Je sais bien que j’ai choisi une destination qui n’est peut-être pas l’endroit idéal pour vivre le choc politique de ces fêtes de fin d’année. Mais finalement c’est peut-être pas si pire pour réfléchir. Il faut admettre que Las Vegas nous paraît un cauchemar parce qu’elle néglige la subtilité. Toute cette merde nous saute directement à la gueule, mais faut pas croire que les concepts utilisés ici ne sont pas imités partout où on va acheter une pair de tongues.
Las Vegas te fait vivre la vie d’un riche. Avec du faux marbre, on te fait chier dans de belles toilettes, on te sert ton burger dans une assiette à initiales pour te rapprocher de cet état tant convoité. Et comme le petit garçon dans la belle auto de papa, tu lèves la tête, tu bombes le torse et tu cherches le gain en jouant ou en achetant un truc trop cher. (Comme un Perrier par exemple…)
Mais ce principe-là, moins « vlan-dans-ta-gueule » est présent dans tous les centres commerciaux du monde ! Et depuis les termes romains on a toujours construit des palaces aux cons quand on a eu besoin d’eux. Avant le Forum du Caesar Palace, il y a eu la galerie Victor Emmanuel II à Milan et les grandes gares du XIXème siècle. T’es le roi mon Maurice, achète.
Ici tu vois des gens faire la queue sous un ciel trompe-l’oeil mal éclairé pour monter dans une gondole et écouter un canotier avec des lunettes Oakley chanter les pires tubes americo-italiens.
Pour toi ça fait pas rêver, t’as vu Venise de près mais pour eux c’est exactement ça, du rêve.
On te vend du rêve ! Et cette phrase nous paraît légitime, optimiste même. On l’évoque régulièrement sans la moindre critique. Mais qu’est-ce que ça veut dire ? Ça revient juste à ne pas évoquer de raisons concrètes pour aiguiller ton achat. Tout ce qu’on évoque ce sont de vagues espoirs façonnés en fonction de ton profil. On te vend « ton » rêve. Tu vas te sentir plus puissant, les meufs vont te respecter, tu vas avoir l’air cool, tu vas « contrôler » ton destin. Et tout ça avec un baltringue qui fait des zigzags entre des volcans ou une connasse qui coure avec un parfum dans la main.
Or mercredi on a vu pour la première fois cette technique publicitaire faire élire le président du pays des pays.
Donald a rien expliqué.
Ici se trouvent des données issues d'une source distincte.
(** The signed dictionary determines every field but the signature. *)
Lemma poi_signing_payload_inj p1 p2 :
  json_equiv (JObj (poi_signing_payload p1)) (JObj (poi_signing_payload p2)) ->
  poi_with_signature p1 (poi_agent_pubkey_id p1) None = poi_with_signature p2 (poi_agent_pubkey_id p2) None.
Proof.
  intros E.
  assert (forall k, canon <$> dict_get k (poi_signing_payload p1) = canon <$> dict_get k (poi_signing_payload p2)) as Hk.
  { intros k. apply json_equiv_get; [apply (poi_signing_payload_wf p1)|apply (poi_signing_payload_wf p2)|done]. }
  pose proof (Hk "user_prompt_hash") as K1. pose proof (Hk "system_prompt_hash") as K2.
  pose proof (Hk "context_root") as K3. pose proof (Hk "action_payload_hash") as K4.
  pose proof (Hk "model_id") as K5. pose proof (Hk "timestamp") as K6. pose proof (Hk "nonce") as K7.
  pose proof (Hk "agent_type") as K8. pose proof (Hk "agent_id") as K9. pose proof (Hk "action_type") as K10.
  pose proof (Hk "policy_decision") as K11. pose proof (Hk "agent_pubkey_id") as K12. clear Hk E.
  destruct p1, p2. simpl in *. rewrite !canon_opt_str in *.
  repeat match goal with E : Some _ = Some _ |- _ => injection E as E end.
  repeat match goal with E : opt_str _ = opt_str _ |- _ => apply opt_str_inj in E end.
  unfold poi_with_signature. cbn. congruence.
Qed.

Lemma sign_poi_inv poi k p :
  sign_poi poi k = Ok p ->
  exists id h, agent_pubkey_id k = Ok id /\ poi_signing_hash (poi_with_signature poi (Some id) None) = Ok h /\
    p = poi_with_signature poi (Some id) (Some (hex (ed_sign k h))).
Proof.
  unfold sign_poi. intros E. destruct (agent_pubkey_id k) as [id|]; [|done]. cbn [mbind result_bind] in E.
  destruct (poi_signing_hash _) as [h|] eqn:Eh; [|done]. cbn [mbind result_bind sign] in E.
  injection E as <-. eauto.
Qed.

Lemma sign_verify_poi_lemma `{!CryptographyLaws} poi k p :
  sign_poi poi k = Ok p -> verify_poi_signature p (ObjEdPublic (ed_public_key k)) = Ok true.
Proof.
  intros (id & h & Eid & Eh & ->)%sign_poi_inv. unfold verify_poi_signature. cbn [poi_agent_signature poi_agent_pubkey_id poi_with_signature].
  rewrite fromhex_hex. change (poi_signing_hash _) with (poi_signing_hash (poi_with_signature poi (Some id) None)) at 1.
  rewrite Eh. cbn [mbind result_bind]. apply verify_ed_true, ed_verify_sign.
Qed.

Lemma build_poi_inv now uuid up sp l payload m id p :
  build_poi now uuid up sp l payload m id = Ok p ->
  exists t r, build_merkle_tree l = Ok t /\ root t = Ok r /\ poi_context_root p = hex r /\
    hash_hex (JObj [("prompt", JStr up)]) = Ok (poi_user_prompt_hash p) /\
    hash_hex (JObj [("system_prompt", JStr sp)]) = Ok (poi_system_prompt_hash p) /\
    hash_hex payload = Ok (poi_action_payload_hash p) /\ is_dict payload = true /\
    poi_model_id p = m /\ poi_timestamp p = isoformat_z now /\ poi_nonce p = uuid /\
    poi_agent_type p = pi_agent_type id /\ poi_agent_id p = pi_agent_id id /\
    poi_action_type p = pi_action_type id /\ poi_policy_decision p = pi_policy_decision id /\
    poi_agent_signature p = None /\ poi_agent_pubkey_id p = None /\ poi_constraints p = true.
Proof.
  unfold build_poi, all_entries. intros E. destruct (_ || _ || _); [done|].
  destruct (is_dict payload) eqn:Ed; [|done]. cbn [negb] in E.
  destruct (build_merkle_tree l) as [t|]; [|done]. cbn [mbind result_bind] in E.
  destruct (root t) as [r|] eqn:Er; [|done]. cbn [mbind result_bind] in E.
  destruct (hash_hex (JObj [("prompt", _)])) as [h1|]; [|done]. cbn [mbind result_bind] in E.
  destruct (hash_hex (JObj [("system_prompt", _)])) as [h2|]; [|done]. cbn [mbind result_bind] in E.
  destruct (hash_hex payload) as [h3|]; [|done]. cbn [mbind result_bind] in E.
  unfold ProofOfIntent_init in E. destruct (poi_constraints _) eqn:Ec; [|done]. injection E as <-.
  exists t, r. done.
Qed.

Lemma register_conflict_message now t aid id b from until aty r alg :
  AgentKeyRecord_init aid (or_else aty (agent_type_for_id aid)) id b alg from until false (utc now) = Ok r ->
  algorithm_for_key b = Ok alg -> has_key id t = true -> alg ∈ accepted_algorithm_ids alg ->
  register_key now t aid id b alg from until aty = raise ValueError ("pubkey_id already registered: " +:+ id).
Proof.
  intros Er Ea Hk Hin. unfold register_key. rewrite Ea. cbn [mbind result_bind].
  rewrite bool_decide_eq_true_2 by done. cbn [negb]. rewrite Er. cbn [mbind result_bind].
  apply AgentKeyRecord_init_inv in Er as (_ & _ & _ & Hid & _). unfold insert_key. by rewrite Hid, Hk.
Qed.

Lemma AgentKeyRecord_init_agent aid id b now now' :
  truthy_str aid = true -> truthy_str id = true -> b ≠ [] -> valid_us now -> valid_us now' ->
  exists r, AgentKeyRecord_init aid (or_else None (agent_type_for_id aid)) id b "Ed25519" (utc now') None false (utc now) = Ok r
    /\ is_active r now' = true.
Proof.
  intros Ha Hid Hb Hn Hn'. unfold AgentKeyRecord_init. rewrite !as_utc_utc by done. cbn [validated validated_opt mbind result_bind].
  assert (opt_min_length (or_else None (agent_type_for_id aid)) = true) as Ht.
  { cbn [or_else]. unfold agent_type_for_id. destruct (str_endswith _ aid); [|done].
    destruct (Nat.ltb_spec 6 (String.length aid)); [|done]. cbn [andb opt_min_length].
    destruct aid as [|c aid]; [done|]. cbn [String.length] in *.
    destruct (S (String.length aid) - 6)%nat as [|n] eqn:En; [lia|]. done. }
  rewrite Ha, Hid, Ht, bool_decide_eq_false_2 by done. cbn [andb negb truthy_str window_ordered].
  eexists. split; [reflexivity|]. unfold is_active. cbn. by rewrite Z.leb_refl.
Qed.

Lemma agent_pubkey_id_truthy k id : agent_pubkey_id k = Ok id -> truthy_str id = true.
Proof. unfold agent_pubkey_id. cbn. by intros [= <-]. Qed.

End Poi.

(** ** Theorems *)

Section Theorems.
Context `{Hashlib, Rfc8785, Cryptography}.

(** A signed proof verifies under the agent's public key, differs from the unsigned one only in
    the signature and the key identifier, and names the key that signed it. *)
Theorem sign_then_verify_poi `{!CryptographyLaws} (poi p : ProofOfIntent) (k : Ed25519PrivateKey) :
  sign_poi poi k = Ok p ->
  verify_poi_signature p (ObjEdPublic (ed_public_key k)) = Ok true /\
  exists id sig, agent_pubkey_id k = Ok id /\ p = poi_with_signature poi (Some id) (Some sig) /\
    poi_constraints p = poi_constraints poi.
Proof.
  intros E. split; [by eapply sign_verify_poi_lemma|].
  apply sign_poi_inv in E as (id & h & Eid & _ & ->). eauto 10.
Qed.

(** C30. The signing hash commits every field but the signature: two proofs with the same signing
    hash agree on the prompts, the context root, the action, the model, the time, the nonce,
    the identity fields and the key, when the two signed forms do not collide. *)
Theorem poi_signing_hash_binds `{!Rfc8785Laws} (p1 p2 : ProofOfIntent) (b1 b2 h : bytes) :
  rfc8785_dumps (JObj (poi_signing_payload p1)) = Ok b1 ->
  rfc8785_dumps (JObj (poi_signing_payload p2)) = Ok b2 ->
  collision_free [b1; b2] ->
  poi_signing_hash p1 = Ok h -> poi_signing_hash p2 = Ok h ->
  poi_with_signature p1 (poi_agent_pubkey_id p1) None = poi_with_signature p2 (poi_agent_pubkey_id p2) None.
Proof.
  intros E1 E2 Hcf Hh1 Hh2. rewrite poi_signing_hash_eq in Hh1, Hh2.
  rewrite (hash_payload_obj _ _ E1) in Hh1. rewrite (hash_payload_obj _ _ E2) in Hh2.
  apply poi_signing_payload_inj. apply (rfc8785_inj _ _ b1); auto using poi_signing_payload_wf.
  assert (b2 = b1) as -> by (apply Hcf; [set_solver..|congruence]). done.
Qed.

(** A built proof commits the prompts, the Merkle root of the whole ledger and the exact action
    payload, and satisfies the model's constraints; nothing is built without the prompts and
    the model, for a payload that is no dictionary, or on an empty ledger. *)
Theorem build_poi_spec (now : Z) (uuid up sp : string) (l : Ledger) (payload : json) (m : string) (id : PoiIdentity) :
  (forall p, build_poi now uuid up sp l payload m id = Ok p ->
    exists t r, build_merkle_tree l = Ok t /\ root t = Ok r /\ poi_context_root p = hex r /\
      hash_hex (JObj [("prompt", JStr up)]) = Ok (poi_user_prompt_hash p) /\
      hash_hex (JObj [("system_prompt", JStr sp)]) = Ok (poi_system_prompt_hash p) /\
      hash_hex payload = Ok (poi_action_payload_hash p) /\
      poi_model_id p = m /\ poi_nonce p = uuid /\ poi_action_type p = pi_action_type id /\
      poi_policy_decision p = pi_policy_decision id /\ poi_agent_signature p = None /\ poi_constraints p = true) /\
  (up = EmptyString \/ sp = EmptyString \/ m = EmptyString ->
     build_poi now uuid up sp l payload m id = raise ValueError "user_prompt, system_prompt, and model_id are required") /\
  (truthy_str up = true -> truthy_str sp = true -> truthy_str m = true -> is_dict payload = false ->
     build_poi now uuid up sp l payload m id = raise TypeError "action_payload must be a dictionary") /\
  (truthy_str up = true -> truthy_str sp = true -> truthy_str m = true -> is_dict payload = true ->
     build_poi now uuid up sp [] payload m id = raise ValueError "cannot build a Merkle tree with no entries").
Proof.
  split_and!.
  - intros p E. apply build_poi_inv in E as (t & r & E). exists t, r. naive_solver.
  - intros Hempty. unfold build_poi.
    assert (negb (truthy_str up) || negb (truthy_str sp) || negb (truthy_str m) = true) as ->; [|done].
    destruct Hempty as [->|[->| ->]]; cbn; rewrite ?orb_true_r; done.
  - intros Hu Hs Hm Hd. unfold build_poi. by rewrite Hu, Hs, Hm, Hd.
  - intros Hu Hs Hm Hd. unfold build_poi. by rewrite Hu, Hs, Hm, Hd.
Qed.

(** The callback is a gate.  Without a verified session it raises and changes nothing; when it
    returns, the run's proof is stored, verifies under the agent's key, and commits the
    session's ledger as it was before the call, which the call then extends by one entry; and
    whenever it raises, no ledger has changed. *)
Theorem on_tool_start_spec `{!CryptographyLaws} (now now' : Z) (uuid : string) (s s' : HandlerState) (serialized : dict)
    (input run_id : string) (metadata : option dict) (r : result unit) :
  on_tool_start now now' uuid s serialized input run_id metadata = (s', r) ->
  (session_of s metadata = None ->
     s' = s /\ r = raise MissingVerifiedSessionContext
                     "tool execution blocked: no verified session context in callback metadata") /\
  (is_ok r = false -> hs_ledgers s' = hs_ledgers s) /\
  (r = Ok tt -> exists c l t rt poi e payload,
     session_of s metadata = Some c /\ l = default [] (hs_ledgers s !! vs_ledger c) /\
     get_poi s' run_id = Ok poi /\
     verify_poi_signature poi (ObjEdPublic (ed_public_key (hs_agent_private_key s))) = Ok true /\
     build_merkle_tree l = Ok t /\ root t = Ok rt /\ poi_context_root poi = hex rt /\
     action_payload_of input = Ok payload /\ hash_hex (JObj payload) = Ok (poi_action_payload_hash poi) /\
     hs_ledgers s' = <[vs_ledger c := l ++ [e]]> (hs_ledgers s) /\
     content e = JObj [("tool_name", tool_name serialized); ("input", JObj payload); ("run_id", JStr run_id)]).
Proof.
  unfold on_tool_start. destruct (session_of s metadata) as [c|]; [|by intros [= <- <-]].
  set (l := default [] (hs_ledgers s !! vs_ledger c)).
  destruct (action_payload_of input) as [payload|] eqn:Ep; cbn [mbind result_bind]; [|by intros [= <- <-]].
  destruct (build_poi _ _ _ _ l _ _ _) as [unsigned|] eqn:Eb; cbn [mbind result_bind]; [|by intros [= <- <-]].
  destruct (sign_poi unsigned _) as [poi|] eqn:Es; cbn [mbind result_bind]; [|by intros [= <- <-]].
  unfold append. cbn [truthy_str is_dict]. destruct (compute_leaf_hash _ _) as [h|] eqn:Eh;
    cbn [mbind result_bind]; intros [= <- <-]; [|done].
  split_and!; [done|done|]. intros _.
  apply build_poi_inv in Eb as (t & rt & Et & Ert & Ec & _ & _ & Ea & _).
  pose proof (sign_verify_poi_lemma _ _ _ Es) as Hv.
  apply sign_poi_inv in Es as (id & hh & _ & _ & ->).
  eexists c, l, t, rt, _, _, payload. split_and!; try done.
  unfold get_poi. cbn. by rewrite lookup_insert_eq.
Qed.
Il a juste promis que ce serait mieux ! Et là où les politiciens classiques s’obligent à détailler rationnellement les applications de leur promesses au risque d’embrouiller les electeurs avec des chiffres compliqués et pas franchement convaincants, Trump a pris le parti du vendeur d’elixir Lucky Luke : Ça va être génial, un truc de dingue, on va faire tellement mieux !
Une technique publicitaire qui définit donc le destin des générations futures? Ça fait peur, et comment c’est possible ?
Ce n’est en fait que le couronnement de la marketisation de la politique, l’avènement de la stratégie maintenant communes à toutes les industries et les gouvernements.
Plutôt que de créer des produits et demander aux marketeux de définir un message pour les vendre (leur job), on laisse les marketeux concevoir eux-même des produits (vraiment pas leur job) qu’ils seront plus à même de vendre. Au final, leur métier de marketeux est plus facile, les produits sont complètement inutiles voire dangereux et ces cons-là contrôlent maintenant ta compagnie.
Il suffit maintenant de remplacer dans cette phrase les produits par des lois et les compagnies par des pays, et t’as la politique mondiale de ces dix dernières années.
Finalement je suis quand même mieux à Whisky Pete’s, qui avec son Buffalo Bill Hotel en forme de grange rouge de 15 étages et son lobby « ville western » est resté figé dans le Las Vegas des années 90. Ce Las Vegas-là te construisait une tour Eiffel et des bateaux pirates pour te faire « voyager », il te racontait une belle histoire pendant qu’il te faisait les poches, il te flattait pas comme un vendeur de bagnole, c’était un bandit honnête quoi, pas politique.